### PROBLEM STATEMENT
Repeat the stretch of entries below from the line with "(store (m c).2" through the line with "harmless (Staking_GetAllDelegatorDelegations (Delegation". Include both ends and add nothing.

### LISTED RECORDS
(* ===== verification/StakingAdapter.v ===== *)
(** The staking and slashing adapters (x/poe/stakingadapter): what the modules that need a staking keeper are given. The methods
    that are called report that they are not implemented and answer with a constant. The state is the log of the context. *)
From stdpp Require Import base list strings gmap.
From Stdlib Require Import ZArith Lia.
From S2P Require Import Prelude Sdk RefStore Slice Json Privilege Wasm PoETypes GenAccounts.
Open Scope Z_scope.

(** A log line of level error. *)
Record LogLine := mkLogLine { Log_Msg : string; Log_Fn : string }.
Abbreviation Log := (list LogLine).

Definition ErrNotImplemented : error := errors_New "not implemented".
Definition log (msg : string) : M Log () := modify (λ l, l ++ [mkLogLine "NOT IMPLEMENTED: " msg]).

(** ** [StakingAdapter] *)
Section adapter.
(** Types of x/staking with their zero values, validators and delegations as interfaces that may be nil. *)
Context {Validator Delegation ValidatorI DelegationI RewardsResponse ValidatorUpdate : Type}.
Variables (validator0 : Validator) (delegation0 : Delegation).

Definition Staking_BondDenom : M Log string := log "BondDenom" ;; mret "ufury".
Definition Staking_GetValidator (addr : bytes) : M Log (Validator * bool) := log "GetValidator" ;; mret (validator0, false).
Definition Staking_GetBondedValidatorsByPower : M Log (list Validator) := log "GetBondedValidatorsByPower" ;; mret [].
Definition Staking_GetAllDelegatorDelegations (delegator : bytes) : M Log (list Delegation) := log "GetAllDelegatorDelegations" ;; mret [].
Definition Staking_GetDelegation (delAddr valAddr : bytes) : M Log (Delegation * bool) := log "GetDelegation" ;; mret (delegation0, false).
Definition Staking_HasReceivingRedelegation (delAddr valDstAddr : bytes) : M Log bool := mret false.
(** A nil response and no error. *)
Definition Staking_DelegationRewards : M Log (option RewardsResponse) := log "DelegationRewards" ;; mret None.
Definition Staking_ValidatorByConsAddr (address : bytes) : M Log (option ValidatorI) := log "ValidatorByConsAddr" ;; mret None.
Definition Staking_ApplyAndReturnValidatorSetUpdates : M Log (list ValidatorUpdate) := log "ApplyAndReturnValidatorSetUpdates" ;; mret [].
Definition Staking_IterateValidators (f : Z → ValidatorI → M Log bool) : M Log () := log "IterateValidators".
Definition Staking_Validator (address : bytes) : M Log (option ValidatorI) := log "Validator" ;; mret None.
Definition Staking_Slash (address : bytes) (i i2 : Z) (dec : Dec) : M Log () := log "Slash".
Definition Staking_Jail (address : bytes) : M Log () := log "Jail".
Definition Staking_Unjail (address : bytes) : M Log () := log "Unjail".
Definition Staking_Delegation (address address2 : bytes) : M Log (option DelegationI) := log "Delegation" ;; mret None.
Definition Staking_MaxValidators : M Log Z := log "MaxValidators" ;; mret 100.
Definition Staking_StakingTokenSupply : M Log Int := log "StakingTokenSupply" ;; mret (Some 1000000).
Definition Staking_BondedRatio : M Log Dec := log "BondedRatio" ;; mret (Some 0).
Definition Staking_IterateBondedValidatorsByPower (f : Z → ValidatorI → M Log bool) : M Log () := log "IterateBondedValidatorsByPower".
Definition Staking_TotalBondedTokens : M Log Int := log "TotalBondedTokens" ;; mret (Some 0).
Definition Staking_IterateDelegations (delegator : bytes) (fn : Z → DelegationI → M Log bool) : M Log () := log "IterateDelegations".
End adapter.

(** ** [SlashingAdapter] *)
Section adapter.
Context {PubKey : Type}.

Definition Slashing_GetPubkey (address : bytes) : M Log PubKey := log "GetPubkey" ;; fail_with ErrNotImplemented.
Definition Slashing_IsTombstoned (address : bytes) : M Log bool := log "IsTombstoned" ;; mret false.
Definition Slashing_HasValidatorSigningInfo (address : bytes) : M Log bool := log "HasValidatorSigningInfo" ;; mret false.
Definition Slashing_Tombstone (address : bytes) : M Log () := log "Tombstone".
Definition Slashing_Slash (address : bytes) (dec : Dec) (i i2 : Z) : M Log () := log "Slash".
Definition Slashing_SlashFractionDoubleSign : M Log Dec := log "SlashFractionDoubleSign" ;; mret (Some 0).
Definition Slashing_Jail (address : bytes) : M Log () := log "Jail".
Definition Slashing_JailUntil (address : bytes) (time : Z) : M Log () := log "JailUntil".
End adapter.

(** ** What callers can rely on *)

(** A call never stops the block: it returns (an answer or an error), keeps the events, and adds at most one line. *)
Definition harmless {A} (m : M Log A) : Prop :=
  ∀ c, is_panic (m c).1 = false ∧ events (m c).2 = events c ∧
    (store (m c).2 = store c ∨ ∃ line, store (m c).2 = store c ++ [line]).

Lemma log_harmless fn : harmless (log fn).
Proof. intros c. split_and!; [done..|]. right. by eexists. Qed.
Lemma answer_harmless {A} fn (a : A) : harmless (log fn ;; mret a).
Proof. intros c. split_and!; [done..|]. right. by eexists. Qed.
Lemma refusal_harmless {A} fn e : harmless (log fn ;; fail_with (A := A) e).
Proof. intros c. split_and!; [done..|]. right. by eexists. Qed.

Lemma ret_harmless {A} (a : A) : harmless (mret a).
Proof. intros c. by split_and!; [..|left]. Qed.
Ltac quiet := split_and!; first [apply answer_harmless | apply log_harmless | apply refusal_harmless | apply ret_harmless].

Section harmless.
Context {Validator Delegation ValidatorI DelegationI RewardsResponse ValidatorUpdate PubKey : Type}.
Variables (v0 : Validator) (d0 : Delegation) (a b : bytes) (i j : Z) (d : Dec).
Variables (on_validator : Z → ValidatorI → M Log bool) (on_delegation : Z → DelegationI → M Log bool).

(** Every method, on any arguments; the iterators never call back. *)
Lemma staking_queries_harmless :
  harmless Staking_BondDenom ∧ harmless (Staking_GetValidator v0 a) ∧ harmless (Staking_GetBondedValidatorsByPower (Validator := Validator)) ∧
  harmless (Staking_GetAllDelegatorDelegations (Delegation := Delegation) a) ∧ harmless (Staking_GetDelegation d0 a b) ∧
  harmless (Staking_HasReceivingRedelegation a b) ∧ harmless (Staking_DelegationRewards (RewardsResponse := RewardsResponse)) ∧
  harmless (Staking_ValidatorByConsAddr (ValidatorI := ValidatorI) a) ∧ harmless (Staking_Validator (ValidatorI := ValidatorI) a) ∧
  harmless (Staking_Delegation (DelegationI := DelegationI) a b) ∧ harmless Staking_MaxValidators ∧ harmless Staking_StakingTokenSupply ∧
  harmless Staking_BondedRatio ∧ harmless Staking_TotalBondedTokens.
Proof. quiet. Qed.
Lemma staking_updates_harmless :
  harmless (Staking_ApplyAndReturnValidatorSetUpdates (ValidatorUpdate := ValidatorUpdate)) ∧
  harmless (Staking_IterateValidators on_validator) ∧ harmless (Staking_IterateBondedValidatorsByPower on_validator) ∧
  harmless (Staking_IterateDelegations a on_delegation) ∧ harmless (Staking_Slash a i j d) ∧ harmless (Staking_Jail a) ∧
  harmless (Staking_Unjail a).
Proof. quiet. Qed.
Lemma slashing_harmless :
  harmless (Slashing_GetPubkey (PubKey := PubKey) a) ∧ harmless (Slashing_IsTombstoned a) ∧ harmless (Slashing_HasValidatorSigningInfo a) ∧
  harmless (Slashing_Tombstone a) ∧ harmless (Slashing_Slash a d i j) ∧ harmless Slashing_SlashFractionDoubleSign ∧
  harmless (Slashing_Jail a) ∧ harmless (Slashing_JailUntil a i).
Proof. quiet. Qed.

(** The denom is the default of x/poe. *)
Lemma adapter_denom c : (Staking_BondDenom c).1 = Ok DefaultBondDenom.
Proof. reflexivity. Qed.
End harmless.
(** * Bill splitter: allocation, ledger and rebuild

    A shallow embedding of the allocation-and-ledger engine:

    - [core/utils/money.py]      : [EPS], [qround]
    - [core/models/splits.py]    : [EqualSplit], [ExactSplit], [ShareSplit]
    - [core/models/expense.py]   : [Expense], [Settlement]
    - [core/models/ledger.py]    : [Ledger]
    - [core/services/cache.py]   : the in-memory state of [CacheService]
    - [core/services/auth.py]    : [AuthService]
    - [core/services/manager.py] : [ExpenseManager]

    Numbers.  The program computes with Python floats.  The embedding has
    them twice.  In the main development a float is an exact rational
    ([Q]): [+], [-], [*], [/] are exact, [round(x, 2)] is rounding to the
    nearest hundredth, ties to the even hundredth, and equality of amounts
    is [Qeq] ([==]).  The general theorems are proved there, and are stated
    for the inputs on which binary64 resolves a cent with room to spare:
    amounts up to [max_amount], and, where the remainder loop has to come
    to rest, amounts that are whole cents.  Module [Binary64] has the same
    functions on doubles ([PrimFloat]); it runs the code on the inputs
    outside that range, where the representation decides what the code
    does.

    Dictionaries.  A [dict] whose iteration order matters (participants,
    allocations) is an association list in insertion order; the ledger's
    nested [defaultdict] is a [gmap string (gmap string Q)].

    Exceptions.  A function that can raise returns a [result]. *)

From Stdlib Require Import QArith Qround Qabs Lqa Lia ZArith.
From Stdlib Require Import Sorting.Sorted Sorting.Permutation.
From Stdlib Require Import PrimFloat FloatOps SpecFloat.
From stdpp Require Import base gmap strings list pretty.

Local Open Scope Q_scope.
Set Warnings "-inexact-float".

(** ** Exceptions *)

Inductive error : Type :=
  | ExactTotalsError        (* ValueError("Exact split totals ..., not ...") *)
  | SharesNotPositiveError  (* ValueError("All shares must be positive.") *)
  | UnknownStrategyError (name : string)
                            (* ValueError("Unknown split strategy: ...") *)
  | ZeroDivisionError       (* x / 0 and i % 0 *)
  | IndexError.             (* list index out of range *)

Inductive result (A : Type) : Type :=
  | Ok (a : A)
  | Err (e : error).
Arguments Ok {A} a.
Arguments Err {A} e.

### TASK ANSWER
    (store (m c).2 = store c ∨ ∃ line, store (m c).2 = store c ++ [line]).

Lemma log_harmless fn : harmless (log fn).
Proof. intros c. split_and!; [done..|]. right. by eexists. Qed.
Lemma answer_harmless {A} fn (a : A) : harmless (log fn ;; mret a).
Proof. intros c. split_and!; [done..|]. right. by eexists. Qed.
Lemma refusal_harmless {A} fn e : harmless (log fn ;; fail_with (A := A) e).
Proof. intros c. split_and!; [done..|]. right. by eexists. Qed.

Lemma ret_harmless {A} (a : A) : harmless (mret a).
Proof. intros c. by split_and!; [..|left]. Qed.
Ltac quiet := split_and!; first [apply answer_harmless | apply log_harmless | apply refusal_harmless | apply ret_harmless].

Section harmless.
Context {Validator Delegation ValidatorI DelegationI RewardsResponse ValidatorUpdate PubKey : Type}.
Variables (v0 : Validator) (d0 : Delegation) (a b : bytes) (i j : Z) (d : Dec).
Variables (on_validator : Z → ValidatorI → M Log bool) (on_delegation : Z → DelegationI → M Log bool).

(** Every method, on any arguments; the iterators never call back. *)
Lemma staking_queries_harmless :
  harmless Staking_BondDenom ∧ harmless (Staking_GetValidator v0 a) ∧ harmless (Staking_GetBondedValidatorsByPower (Validator := Validator)) ∧
  harmless (Staking_GetAllDelegatorDelegations (Delegation := Delegation) a) ∧ harmless (Staking_GetDelegation d0 a b) ∧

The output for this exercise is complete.